DATA FOR REVIEW ▸
(* ===== verification/StgRunnerSpec.v ===== *)
(** The test runners of [StgRunners] keep to what the staging controller relies on: they
    write their own part of the status, and store the queue at most once. *)

From S2P Require Import Prelude.
From S2P Require Import GoRuntime.
From S2P Require Import Errors.
From S2P Require Import KubeApi.
From S2P Require Import Frame.
From S2P Require Import ConfigTypes.
From S2P Require Import QueueTypes.
From S2P Require Import StgTypes.
From S2P Require Import StgRunners.
From S2P Require Import StgFrame.
From S2P Require Import StgSpec.
Open Scope string_scope.
Open Scope list_scope.
Open Scope Z_scope.

(** The servers of the test runners have no access to the cluster. *)
Class ServersFrame (W : Type) `{RS : RunnerServers W} {V : Type} (v : W -> V) : Prop := {
  svf_teamcity_post :: forall url r, Preserves (srv_teamcity_post url r) v;
  svf_teamcity_get :: forall url, Preserves (srv_teamcity_get url) v;
  svf_gitlab_post :: forall url r, Preserves (srv_gitlab_post url r) v;
  svf_gitlab_get :: forall url, Preserves (srv_gitlab_get url) v;
}.

Section runners.
Context {W : Type} `{GO : GoSchedule W} `{KQ : KClient W Queue} `{RS : RunnerServers W}.
Context `{KVQ : KView W Queue} `{KLQ : !KClientLaws W Queue}.
Context {SF : ScheduleFrame W (kview Queue)} {VF : ServersFrame W (kview Queue)}.
Implicit Types (w : W) (q : Queue).

Lemma runner_writes_refl q : runner_writes q q.
Proof. exists (fun t => t). by destruct q as [? ? []]. Qed.
Lemma runner_may_nothing w q w' : kview Queue w' = kview Queue w -> runner_may w q (w', q).
Proof. intros Hw. split; [apply runner_writes_refl|by left]. Qed.

Lemma wp_within_time m w q :
  wp m (w, q) (fun _ s => runner_may w q s) -> wp (within_time m) (w, q) (fun _ s => runner_may w q s).
Proof.
  intros Hm. unfold within_time. wp_step. wp_step. eapply wp_mono; [exact Hm|]. cbv beta.
  assert (forall A (r : error + A) s, runner_may w q s ->
    wp (do timeout <- onW coin;
        if (timeout : bool) then throw Errors.ErrRequestTimeout
        else match r with inl err => throw err | inr _ => mret tt end) s (fun _ s => runner_may w q s)) as Hrest.
  { intros A r [w1 q1] Hs. wp_step. apply wp_onW, wp_frame with (v := kview Queue); [apply _|].
    intros r2 w2 _ Hw2. assert (runner_may w q (w2, q1)) as Hs2.
    { destruct Hs as [Hq Hv]. split; [done|]. simpl in *. by rewrite Hw2. }
    destruct r2 as [[]|e|p]; [by wp_step|by destruct r; wp_step|done..]. }
  intros [[]|e|p] s Hs; [by apply (Hrest _ (inr tt))|by apply (Hrest unit (inl e))|done].
Qed.

(** A request to the server, and the answer stored with the queue. *)
Lemma wp_ask_and_store {A} (ask : M W A) (f : A -> TestRunner -> TestRunner) has_client w q :
  Preserves ask (kview Queue) ->
  wp (do a <- onW ask;
      run mod_obj (fun q => q <| queue_Status ::= fun s => s <| qst_TestRunner ::= f a |> |>);
      store_queue has_client) (w, q) (fun _ s => runner_may w q s).
Proof.
  intros Hask. wp_step. apply wp_onW, wp_frame with (v := kview Queue); [apply _|].
  intros [a|e|p] w1 _ Hw1; [|by apply runner_may_nothing..].
  wp_step. wp_step. set (q1 := _ <| queue_Status ::= _ |>).
  assert (runner_writes q q1) as Hq1 by by exists (f a).
  assert (runner_may w q (w1, q1)) as H1 by (split; [done|by left]).
  unfold store_queue. destruct has_client; [|by wp_step].
  wp_step. wp_step. apply wp_onW, wp_k_update; simpl.
  - intros w2 Hin Hw2. split; [done|]. right. simpl. rewrite Hw2, Hw1. rewrite Hw1 in Hin. by split.
  - intros e w2 Hw2. split; [done|]. left. simpl in *. congruence.
Qed.

#[export] Instance teamcity_keeps baseURL has_client : RunnerKeeps (teamcity_runner baseURL has_client).
Proof.
  split; intros cfg w q; simpl.
  - unfold teamcity_trigger, needs_config. destruct cfg as [cfg|]; [|wp_step; wp_step; wp_step; by apply runner_may_nothing].
    wp_step. wp_step. destruct (tr_Teamcity cfg) as [tc|]; [|by apply runner_may_nothing].
    wp_step. wp_step. apply wp_within_time.
    apply (wp_ask_and_store (srv_teamcity_post _ _) (fun buildID t => t <| trn_Teamcity ::= _ |>)). apply _.
  - unfold teamcity_result. wp_step. wp_step. destruct cfg as [cfg|]; [|wp_step; by split; [apply runner_writes_refl|]].
    wp_step. wp_step. destruct (tr_Teamcity cfg) as [tc|]; [|by split; [apply runner_writes_refl|]].
    destruct (negb _); [wp_step; by split; [apply runner_writes_refl|]|]. wp_step. wp_step. wp_step.
    apply wp_frame with (v := kview Queue); [apply _|].
    intros [res|e|p] w1 _ Hw1; [|by repeat wp_step; split; [apply runner_writes_refl|]..].
    repeat wp_step. split; [by eexists|done].
Qed.

#[export] Instance gitlab_keeps baseURL has_client : RunnerKeeps (gitlab_runner baseURL has_client).
Proof.
  split; intros cfg w q; simpl.
  - unfold gitlab_trigger, needs_config. destruct cfg as [cfg|]; [|wp_step; wp_step; wp_step; by apply runner_may_nothing].
    wp_step. wp_step. destruct (tr_Gitlab cfg) as [gl|]; [|by apply runner_may_nothing].
    wp_step. wp_step. apply wp_within_time.
    match goal with |- wp (mbind _ (onW ?ask)) _ _ =>
      eapply wp_ext; [|apply (wp_ask_and_store ask (fun a t =>
        t <| trn_Gitlab ::= SetGitlab (branch_name (W:=W) (gl_Branch gl) (qs_PRNumber (queue_Spec q)))
               (pretty (fst a)) (snd a) ("#" +:+ pretty (fst a)) |>)); apply _]
    end.
    apply bind_ext; [done|]. by intros [id url].
  - unfold gitlab_result. wp_step. wp_step. destruct cfg as [cfg|]; [|wp_step; by split; [apply runner_writes_refl|]].
    wp_step. wp_step. destruct (tr_Gitlab cfg) as [gl|]; [|by split; [apply runner_writes_refl|]].
    destruct (negb _); [wp_step; by split; [apply runner_writes_refl|]|]. wp_step. wp_step.
    apply wp_frame with (v := kview Queue); [apply _|].
    intros [[code [err|body]]|e|p] w1 _ Hw1; [|destruct (srv_gitlab_decode body)|..];
      repeat wp_step; (split; [apply runner_writes_refl|done]).
Qed.

#[export] Instance testmock_keeps : RunnerKeeps (W:=W) testmock_runner.
Proof.
  split; intros cfg w q; simpl.
  - wp_step. by apply runner_may_nothing.
  - unfold testmock_result. wp_step. wp_step. destruct cfg as [cfg|]; [destruct (tr_TestMock cfg)|];
      wp_step; (split; [apply runner_writes_refl|done]).
Qed.
End runners.

(** What the requests, the schedule and the stores leave alone, a runner leaves alone. *)
Section runner_frames.
Context {W : Type} `{GO : GoSchedule W} `{KQ : KClient W Queue} `{RS : RunnerServers W}.
Context {V : Type} (v : W -> V) {SF : ScheduleFrame W v} {VF : ServersFrame W v} {KF : KFrame W Queue v}.

#[export] Instance store_queue_frame has_client : Preserves (store_queue (W:=W) has_client) (of_world v).
Proof. unfold store_queue. preserves. Qed.
#[export] Instance within_time_frame (m : M (W * Queue) unit) :
  Preserves m (of_world v) -> Preserves (within_time m) (of_world v).
Proof. intros Hm. unfold within_time. preserves. Qed.

#[export] Instance teamcity_frame baseURL has_client : RunnerFrame (teamcity_runner (W:=W) baseURL has_client) v.
Proof.
  split; intros cfg; simpl; [unfold teamcity_trigger, needs_config|unfold teamcity_result]; preserves.
Qed.
#[export] Instance gitlab_frame baseURL has_client : RunnerFrame (gitlab_runner (W:=W) baseURL has_client) v.
Proof.
  split; intros cfg; simpl; [unfold gitlab_trigger, needs_config|unfold gitlab_result]; preserves.
Qed.
#[export] Instance testmock_frame : RunnerFrame (testmock_runner (W:=W)) v.
Proof. split; intros cfg; simpl; [|unfold testmock_result]; preserves. Qed.
End runner_frames.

WHAT NEEDS TO BE DONE ▸ From the records above, print exactly the lines that run from the line with "- unfold gitlab_trigger, needs_config." to the line with "eapply wp_ext; [|apply", inclusive.

RESPONSE BELOW ▸
  - unfold gitlab_trigger, needs_config. destruct cfg as [cfg|]; [|wp_step; wp_step; wp_step; by apply runner_may_nothing].
    wp_step. wp_step. destruct (tr_Gitlab cfg) as [gl|]; [|by apply runner_may_nothing].
    wp_step. wp_step. apply wp_within_time.
    match goal with |- wp (mbind _ (onW ?ask)) _ _ =>
      eapply wp_ext; [|apply (wp_ask_and_store ask (fun a t =>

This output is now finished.